Era domingo, verano y en el pueblo había fiesta. Le dijeron: ahora ya eres
grandecito, dentro de poco irás al cole, Porcec, tienes que aprender a bailar,
tienes que estar igual que los demás. Y la abuela le cogió de la mano y no le
soltó más, decidida a darle a Porcec aquel día el bautismo de la comunidad.
Cuando llegaron a la casa de cultura, el baile ya había comenzado. La abuela se
sentó en la banqueta adosada a la pared, como se sentaban todas las mujeres
mayores. Igual que en la iglesia, la abuela tenía también aquí su asiento fijo
solo suyo, como debían tenerlo todas las mujeres mayores. Formaban, por lo
lados, un círculo alrededor de los danzarines; por debajo de sus pañuelos
negros lanzaban miradas de aves de rapiña hacia ellos. Elogiaban o se mofaban.
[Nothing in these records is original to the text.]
(** * Workflow engine of [app.py]: extraction, endpoint selection, orchestration

    A shallow embedding of the decision logic of [app.py]:
    [WorkflowService.find_numbers], [WorkflowService.select_next_api],
    [ApiManager.fetch_data], the three notification sinks,
    [WorkflowService.recursive_workflow] and the dashboard read.

    Modelling conventions.
    - A decoded JSON payload is the inductive type [json]; a Python [dict]
      is an association list in insertion order, which is the order
      [dict.values()] iterates in.
    - Python [int] is [Z].  Python [float] is an IEEE 754 double
      ([pyfloat]): a finite value, given as the rational it denotes, an
      infinity or NaN.  Arithmetic on floats rounds to the nearest double,
      ties to even ([to_double]); an [int] too large for a double raises
      [OverflowError] where Python converts it.  [sum] adds from left to
      right, as CPython does up to version 3.11.  The sign of a zero is
      not kept.
    - Python [bool] is a subclass of [int], so [isinstance(True, (int, float))]
      holds; the type [num] of values that pass this test has a constructor
      for booleans.
    - Exceptions are an explicit result ([outcome]); the classes that the
      handlers of [app.py] tell apart are kept apart in [exn].
    - The network, the mail server, the webhook and the spreadsheet are
      oracles indexed by a logical clock that ticks at every interaction;
      [time.sleep] lets the clock tick when its argument is accepted.
    - The limits of the interpreter (recursion depth, memory, the length
      of an [int] that [str] accepts) are outside the model. *)

From Stdlib Require Import ZArith QArith Qround Qpower Qreduction.
From Stdlib Require Import List String Bool Lia Lqa Sorted.
From Stdlib Require Import Permutation.
Import ListNotations.
(* ========================================================================= *)
(*  Arcane Gamemaster: dice engine and combat engine.                        *)
(*                                                                           *)
(*  A shallow embedding of DiceEngine.ts (parseDiceNotation, randomInt,      *)
(*  rollDie and the rolls of the DiceEngine class), of CombatEngine.ts (the  *)
(*  CombatEngine class and its helpers) and of the utility functions of      *)
(*  types.ts they call, and the properties of the specification and of the   *)
(*  code that concern them.                                                  *)
(*                                                                           *)
(*  Conventions of the embedding                                             *)
(*  - A JavaScript number is a Z: every number the engine handles is an      *)
(*    integer, and the engine only adds, subtracts, compares and takes       *)
(*    remainders, which are exact on integers below 2^53.  An array index    *)
(*    (currentTurnIndex, the result of findIndex) is a nat.  The numbers     *)
(*    parseInt reads off a notation are the exception: they are doubles,     *)
(*    rounded above 2^53 and infinite from 2^1024 on (JsNumber).             *)
(*  - A JavaScript string is a string; a character is one code unit in the   *)
(*    range 0..255.                                                          *)
(*  - A thrown exception is the Throw branch of result.                      *)
(*  - The engine reads randomness and fresh identifiers from its             *)
(*    environment; here they are arguments: rng k is the k-th word that      *)
(*    crypto.getRandomValues delivers, and uuid is what uuidv4() returns.    *)
(*  - An object spread {...x, f: v} is a setter with_f v x.                  *)
(* ========================================================================= *)

From Stdlib Require Import ZArith Lia Ascii String DecimalString.
From Stdlib Require Import Sorting.Sorted Sorting.Permutation.
From stdpp Require Import base decidable option list strings.
(** [generateTopicSummary(topic, articles)]: the [try] block and its [catch]. *)
Definition generateTopicSummary (svc : GeminiService.t) (topic : string)
    (articles : list TopicArticle.t) : TopicSummary.t :=
  match GeminiService.generateContent svc "gemini-2.5-pro" (topicPrompt topic articles) with
  | EngineResponds text =>
      let summary := textOr text "Unable to generate topic summary" in
      let sourceLinks :=
        map (fun article =>
               SourceLink.mk (TopicArticle.title article) (TopicArticle.url article)
                 (Js.orStr (sourceName (TopicArticle.source article)) "Unknown Source"))
            articles in
      TopicSummary.mk summary sourceLinks
  | EngineThrows =>
      TopicSummary.mk "Unable to generate topic summary due to processing error"
        (map (fun article =>
                SourceLink.mk (TopicArticle.title article) (TopicArticle.url article)
                  (Js.orStr (sourceName (TopicArticle.source article)) "Unknown Source"))
             articles)
  end.

(** The citation of an article as the specification words it: its title, its
    url, and the name of its source or "Unknown Source". *)
Definition citation (article : TopicArticle.t) : SourceLink.t :=
  SourceLink.mk (TopicArticle.title article) (TopicArticle.url article)
    (match TopicArticle.source article with
     | Some src =>
         match Source.name src with
         | Some n => if n =? "" then "Unknown Source" else n
         | None => "Unknown Source"
         end
     | None => "Unknown Source"
     end).

(* ===================================================================== *)
(** * server/routes.ts: POST /api/summarize-article/:id                   *)
(* ===================================================================== *)

Inductive ResponseBody : Type :=
| Message (message : string)
| ArticleAndSummary (article : Article.t) (summary : string).

Module Response.
Record t : Type := mk {
  status : nat;
  body : ResponseBody
}.
End Response.
(** What holds of the walk of the seed [seed0] by [SamplingWalker] before
    its generation [i]. *)
Definition walk_invariant (self : SamplingWalker.t) (seed0 : string)
    (i : nat) (st : SamplingWalker.walk) : Prop :=
  Forall (λ p, seed p = seed0
               ∧ String.length (sequence p) = String.length seed0
               ∧ (i = 0 → sequence p = seed0))
    (SamplingWalker.parents st)
  ∧ (∀ r, r ∈ SamplingWalker.mutant_protos st →
        aptamer_sequence r ∈ SamplingWalker.selected_seq_set st)
  ∧ NoDup (aptamer_sequence <$> SamplingWalker.mutant_protos st)
  ∧ Forall (λ r, seed_sequence r = seed0
                 ∧ String.length (aptamer_sequence r) = String.length seed0
                 ∧ mutated_record (SamplingWalker.min_distance self)
                     (SamplingWalker.max_distance self) r
                 ∧ is_Some (model_score r)
                 ∧ model_name r = SamplingWalker.model_name self
                 ∧ mutation_type r = METHOD_SIMPLE_SAMPLING
                 ∧ 1 ≤ mutation_step r ≤ i
                 ∧ (mutation_step r = 1 → previous_sequence r = seed0))
      (SamplingWalker.mutant_protos st)
  ∧ ∀ step,
      StronglySorted record_score_ge
        (filter (λ r, mutation_step r = step)
           (SamplingWalker.mutant_protos st)).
Nunca se les escapaba nada. O por lo menos esto fue lo que sintió Porcec cuando
su abuela se sentó en la banqueta, al lado de las demás. Él se había quedado de
pie. A su altura, los danzarines desencadenados y ruidosos rodaban en un trote
violento, levantando el polvo del suelo a su paso como una manada aguijoneada
desde atrás hacia el matadero. Entonces, su miedo se soltó de repente, grueso
como la sangre que sale bruscamente por la nariz; y si la abuela le empujaría
en aquella maraña de pies, le aplastarían, le harían rodar como una pelota de
trapo, le harían trizas. Logró ver a su primo Anchidim lanzándose entre los danzarines
adultos con pasos seguros, como uno de ellos. Anchidim tenía seis o siete meses
menos que Porcec, pero había descubierto ya el secreto y el deleite del baile;
a él no le paralizaban las miradas escudriñadoras de las mujeres de los lados,
tenía a su pareja fuertemente agarrada con
sus manos, colorado por el placer de dar vueltas y orgulloso porque la gente le
estaba mirando. Y el miedo de Porcec creció y su primer impulso fue
desprenderse de la banqueta de la abuela y huir. Ahora sentía todos los ojos
clavados en él, inmóviles, un racimo de ojos del cual chorreaban hacia él olas
de mosto denso y pegajoso, pegándole los pies al suelo. La abuela le había
cogido de nuevo de la mano, ahora estaba dentro de una gran ave de rapiña,
ahora ya no había modo de escapar. Y las chicas de su edad le miraban también
reprobadoras y todas parecían muy buenas bailarinas y le despreciaban a él,
Porcec el inmóvil, Porcec el pipíolo. Y entonces la abuela, decidida como
siempre, se levantó de la banqueta y le empujó a Porcec a sentarse en su lugar.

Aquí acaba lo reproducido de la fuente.